> EXERCISE GOAL: From the records below, copy out exactly the lines from the one containing "(cookie_line COOKIE_RESPONSE_PREFIX cookie ++ [10])." to the one containing "destruct (text_line _ Hct) as (Hcn & Hcs & _). unfold", both included. Add nothing else.

> INPUT DATA:

Lemma steps_write_ct ct : zlen ct = ML_KEM_768_CIPHERTEXT_BYTES ->
  steps (write_tcp_pq_ct ct) (fun c => c) (fun c => c) [] (ct_frame ct) ().
Proof.
  intros Hl. unfold write_tcp_pq_ct. rewrite Hl, Z.eqb_refl. cbn [negb]; cbv iota.
  change (cast 32 ML_KEM_768_CIPHERTEXT_BYTES) with ML_KEM_768_CIPHERTEXT_BYTES.
  apply (steps_bind _ _ _ (fun c => c) _ [] [] _ _ ()); [by apply steps_write|].
  rewrite <- (app_nil_r ct) at 2. apply (steps_bind _ _ _ (fun c => c) _ [] [] _ _ ()); [|apply steps_flush].
  apply steps_write. intros ->. done.
Qed.

Lemma steps_read_ct ct : zlen ct = ML_KEM_768_CIPHERTEXT_BYTES ->
  steps read_tcp_pq_ct (fun c => c) (fun c => c) (ct_frame ct) [] ct.
Proof.
  intros Hl. unfold read_tcp_pq_ct. set (k := fun _ => _). unfold ct_frame.
  apply (steps_bind _ _ _ (fun c => c) _ _ _ [] [] (be_bytes 4 ML_KEM_768_CIPHERTEXT_BYTES)); [apply (steps_exact (be_bytes 4 _))|].
  unfold k. rewrite be_val_be_bytes by done. rewrite Z.eqb_refl. cbn [negb]; cbv iota. rewrite <- Hl. apply steps_exact.
Qed.

Lemma waits_read_ct : waits read_tcp_pq_ct (fun c => c) [] [].
Proof. apply waits_here, waits_exact. done. Qed.

Definition cookie_line (prefix cookie : bytes) : bytes := prefix ++ str_bytes (b64_encode cookie).

Definition cookie_ok (cookie : bytes) : Prop := zlen cookie = 32 /\ bytes_ok cookie.

Lemma cookie_line_text prefix cookie : cookie_ok cookie -> Forall text_byte prefix -> zlen prefix <= 22 ->
  Forall text_byte (cookie_line prefix cookie) /\ zlen (cookie_line prefix cookie) <= MAX_COOKIE_LINE_BYTES.
Proof.
  intros [Hl Hb] Hp Hpl. pose proof (b64_len cookie Hb) as Hbl. unfold cookie_line, MAX_COOKIE_LINE_BYTES. split; [|zl].
  apply Forall_app. split; [done|]. eapply Forall_impl; [by apply b64_text|]. unfold text_byte. cbn. lia.
Qed.

Lemma prefix_text prefix : forallb (fun b => (32 <=? b) && (b <? 127)) prefix = true -> Forall text_byte prefix.
Proof.
  rewrite forallb_forall. intros Hp. apply Forall_forall. intros b Hb%list_elem_of_In%Hp.
  apply andb_true_iff in Hb as [?%Z.leb_le ?%Z.ltb_lt]. right. lia.
Qed.

Lemma steps_write_cookie cookie :
  steps (write_tcp_cookie_challenge cookie) (fun c => c) (fun c => c) [] (cookie_line COOKIE_CHALLENGE_PREFIX cookie ++ [10]) () /\
  (cookie_ok cookie ->
   steps (write_tcp_cookie_response cookie) (fun c => c) (fun c => c) [] (cookie_line COOKIE_RESPONSE_PREFIX cookie ++ [10]) ()).
Proof.
  assert (forall prefix, prefix <> [] ->
    steps (let* _ok := io_write prefix in let* _ok := io_write (str_bytes (b64_encode cookie)) in let* _ok := io_write [10] in io_flush)
      (fun c => c) (fun c => c) [] (cookie_line prefix cookie ++ [10]) ()) as Hw.
  { intros prefix Hp. unfold cookie_line. rewrite <- app_assoc.
    apply (steps_bind _ _ _ (fun c => c) _ [] [] _ _ ()); [by apply steps_write|].
    assert (forall data, steps (io_write data) (fun c => c) (fun c => c) [] data ()) as Hd.
    { intros [|b data]; [|by apply steps_write]. intros exact rest evs tx Hf. exists evs. by rewrite app_nil_r. }
    apply (steps_bind _ _ _ (fun c => c) _ [] [] _ _ ()); [apply Hd|].
    apply (steps_bind _ _ _ (fun c => c) _ [] [] [10] [] ()); [by apply steps_write|apply steps_flush]. }
  split; [by apply Hw|]. intros [Hl _]. unfold write_tcp_cookie_response. rewrite Hl. by apply Hw.
Qed.

Lemma decode_cookie_encode cookie what : cookie_ok cookie -> decode_cookie (str_bytes (b64_encode cookie)) what = Ok cookie.
Proof.
  intros [Hl Hb]. unfold decode_cookie. rewrite bytes_str_bytes, b64_roundtrip by done. cbn [ok_or rbind]. by rewrite Hl.
Qed.

Lemma steps_read_response cookie : cookie_ok cookie ->
  steps read_tcp_cookie_response (fun c => c) (fun c => c) (cookie_line COOKIE_RESPONSE_PREFIX cookie ++ [10]) [] cookie.
Proof.
  intros Hc. destruct (cookie_line_text COOKIE_RESPONSE_PREFIX cookie Hc) as [Ht Hl]; [by apply prefix_text|done|].
  destruct (text_line _ Ht) as (Hn & Hs & _). unfold read_tcp_cookie_response.
  rewrite <- (app_nil_r (_ ++ [10])). apply (steps_bind _ _ _ (fun c => c) _ _ [] [] [] (cookie_line COOKIE_RESPONSE_PREFIX cookie)).
  - by apply steps_line.
  - unfold cookie_line. rewrite after_prefix_app, decode_cookie_encode by done. apply steps_ret.
Qed.

Lemma waits_read_response : waits read_tcp_cookie_response (fun c => c) [] [].
Proof. apply waits_here, waits_line. Qed.

(** The line of a hello. *)
Definition hello_line (h : Hello) (line : bytes) : Prop :=
  exists json tail, hello_to_vec h = Ok json /\ line = json ++ tail /\
    Forall (fun b => b = 32 \/ b = 9) tail /\ zlen line <= MAX_HELLO_BYTES.

Lemma hello_line_text h line : hello_text h -> hello_line h line ->
  Forall text_byte line /\ parse_hello line = Ok h /\ after_prefix COOKIE_CHALLENGE_PREFIX line = None.
Proof.
  intros Ht (json & tail & Ej & -> & Htail & _). destruct (json_object h json Ht Ej) as ((rest & E) & Hj & _).
  assert (Forall text_byte (json ++ tail)) as Hl.
  { apply Forall_app. split; eapply Forall_impl; try done; unfold text_byte; cbn; lia. }
  split; [done|]. destruct (text_line _ Hl) as (_ & _ & Hu). unfold parse_hello. rewrite Hu. split.
  - by apply json_round_trip.
  - subst json. by apply after_prefix_head.
Qed.

Lemma steps_read_hello h line : hello_text h -> hello_line h line ->
  steps read_tcp_hello (fun c => c) (fun c => c) (line ++ [10]) [] h.
Proof.
  intros Ht Hl. destruct (hello_line_text h line Ht Hl) as (Hb & Hp & _). destruct (text_line _ Hb) as (Hn & Hs & _).
  unfold read_tcp_hello. rewrite <- (app_nil_r (_ ++ [10])).
  apply (steps_bind _ _ _ (fun c => c) _ _ [] [] [] line); [|rewrite Hp; apply steps_ret].
  apply steps_line; try done. by destruct Hl as (? & ? & _ & _ & _ & Hl).
Qed.

Lemma waits_read_hello : waits read_tcp_hello (fun c => c) [] [].
Proof. apply waits_here, waits_line. Qed.

(** The server's reply, directly or after a challenge. *)
Lemma steps_server_hello h line : hello_text h -> hello_line h line ->
  steps read_tcp_server_hello (fun c => c) (fun c => c) (line ++ [10]) [] h /\
  forall cookie, cookie_ok cookie ->
    steps read_tcp_server_hello (fun c => c) (fun c => c) ((cookie_line COOKIE_CHALLENGE_PREFIX cookie ++ [10]) ++ line ++ [10])
      (cookie_line COOKIE_RESPONSE_PREFIX cookie ++ [10]) h.
Proof.
  intros Ht Hl. destruct (hello_line_text h line Ht Hl) as (Hb & Hp & Ha). destruct (text_line _ Hb) as (Hn & Hs & _).
  unfold read_tcp_server_hello. split.
  - rewrite <- (app_nil_r (_ ++ [10])). apply (steps_bind _ _ _ (fun c => c) _ _ [] [] [] line); [|rewrite Ha, Hp; apply steps_ret].
    apply steps_line; try done. by destruct Hl as (? & ? & _ & _ & _ & Hl).
  - intros cookie Hc. destruct (cookie_line_text COOKIE_CHALLENGE_PREFIX cookie Hc) as [Hct Hcl]; [by apply prefix_text|done|].
    destruct (text_line _ Hct) as (Hcn & Hcs & _). set (k := fun _ => _).
    apply (steps_bind _ k _ (fun c => c) _ _ (line ++ [10]) [] (cookie_line COOKIE_RESPONSE_PREFIX cookie ++ [10]) (cookie_line COOKIE_CHALLENGE_PREFIX cookie)).
    + apply steps_line; try done. unfold MAX_COOKIE_LINE_BYTES, MAX_HELLO_BYTES in *. lia.
    + unfold k, cookie_line at 1. rewrite after_prefix_app, decode_cookie_encode by done.
      apply (steps_then _ _ _ (fun c => c) _ _ _ cookie); [apply steps_ret|].
      rewrite <- (app_nil_r (cookie_line COOKIE_RESPONSE_PREFIX cookie ++ [10])).
      apply (steps_bind _ _ _ (fun c => c) _ [] _ _ [] ()); [by apply steps_write_cookie|by apply steps_read_hello].
Qed.

Lemma waits_server_hello :
  waits read_tcp_server_hello (fun c => c) [] [] /\
  forall cookie, cookie_ok cookie ->
    waits read_tcp_server_hello (fun c => c) (cookie_line COOKIE_CHALLENGE_PREFIX cookie ++ [10])
      (cookie_line COOKIE_RESPONSE_PREFIX cookie ++ [10]).
Proof.
  split; [apply waits_here, waits_line|]. intros cookie Hc.
  destruct (cookie_line_text COOKIE_CHALLENGE_PREFIX cookie Hc) as [Hct Hcl]; [by apply prefix_text|done|].
  destruct (text_line _ Hct) as (Hcn & Hcs & _). unfold read_tcp_server_hello. set (k := fun _ => _).
  rewrite <- (app_nil_r (cookie_line COOKIE_CHALLENGE_PREFIX cookie ++ [10])).
  apply (waits_bind _ k _ (fun c => c) _ [] [] (cookie_line COOKIE_RESPONSE_PREFIX cookie ++ [10]) (cookie_line COOKIE_CHALLENGE_PREFIX cookie)).
  - apply steps_line; try done. unfold MAX_COOKIE_LINE_BYTES, MAX_HELLO_BYTES in *. lia.
  - unfold k, cookie_line at 1. rewrite after_prefix_app, decode_cookie_encode by done.
    apply (waits_then _ _ _ (fun c => c) _ _ cookie); [apply steps_ret|].
    rewrite <- (app_nil_r (cookie_line COOKIE_RESPONSE_PREFIX cookie ++ [10])).
    apply (waits_bind _ _ _ (fun c => c) [] [] _ [] ()); [by apply steps_write_cookie|apply waits_read_hello].
Qed.
End Messages.

Section Runs.
Context {R : Type} `{RngOps R, HashOps, KexOps, JsonOps, !RngLaws R, !HashLaws, !KexLaws, !JsonLaws}.

(** ** Lemmas: writing hellos *)

Lemma b64_ok b : bytes_ok b -> Forall (fun c => 32 < c < 127) (str_bytes (b64_encode b)).
Proof. apply b64_text. Qed.

Lemma honest_hello_text k p x h : honest_hello k p x h -> pqc_ct_b64 h = None -> hello_text h /\ hello_size h <= 3000.
Proof.
  intros Hh Hct. destruct (hh_fields _ _ _ _ Hh) as (E1 & E2 & E3 & E4 & E5 & E6).
  destruct (hh_party _ _ _ _ Hh) as (L1 & L2 & L3 & L4 & L5 & L6). destruct (hh_bytes _ _ _ _ Hh) as (B1 & B2 & B3 & B4 & B5).
  pose proof (hh_sig _ _ _ _ Hh) as Es. destruct (hh_profile _ _ _ _ Hh) as [_ Ep].
  assert (exists sg, sig h = b64_encode sg /\ zlen sg = 64 /\ bytes_ok sg) as (sg & Eg & Ls & Bs) by (rewrite Es; eexists; split; [done|split; apply ed25519_sign_bytes]).
  assert (exists q, default "" (pqc_pub_b64 h) = q /\ Forall (fun c => 32 < c < 127) (str_bytes q) /\ zlen (str_bytes q) <= 2 * 1184 + 2)
    as (q & Eq & Bq & Lq).
  { rewrite E5. destruct (p_pqc x) as [c|]; cbn [option_map default id] in *; eexists; (split; [done|]).
    - destruct L6 as [_ L6]. split; [by apply b64_text|]. pose proof (b64_len c B5). rewrite L6 in *. done.
    - split; [constructor|by vm_compute]. }
  assert (Forall (fun c => 32 < c < 127) (str_bytes (protocol_tag p)) /\ zlen (str_bytes (protocol_tag p)) <= 30) as [Bp Lp].
  { destruct p; (split; [|by vm_compute]); apply Forall_forall; intros b Hb%list_elem_of_In; vm_compute in Hb;
      repeat destruct Hb as [<-|Hb]; lia || done. }
  unfold hello_text, hello_size, hello_texts. rewrite Eq, Hct, Ep, E1, E2, E3, E4, E6, Eg. split; [split; [|done]|].
  - repeat apply Forall_cons_2; try apply Forall_nil_2; try done; by apply b64_text.
  - cbn [map mjoin list_join]. rewrite !zlen_app. cbn [default id].
    pose proof (b64_len _ B1). pose proof (b64_len _ B2). pose proof (b64_len _ B3). pose proof (b64_len _ B4). pose proof (b64_len _ Bs).
    change (zlen (str_bytes "")) with 0. change (@zlen Z []) with 0. lia.
Qed.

> RESPONSE BELOW:
      (cookie_line COOKIE_RESPONSE_PREFIX cookie ++ [10]).
Proof.
  split; [apply waits_here, waits_line|]. intros cookie Hc.
  destruct (cookie_line_text COOKIE_CHALLENGE_PREFIX cookie Hc) as [Hct Hcl]; [by apply prefix_text|done|].
  destruct (text_line _ Hct) as (Hcn & Hcs & _). unfold read_tcp_server_hello. set (k := fun _ => _).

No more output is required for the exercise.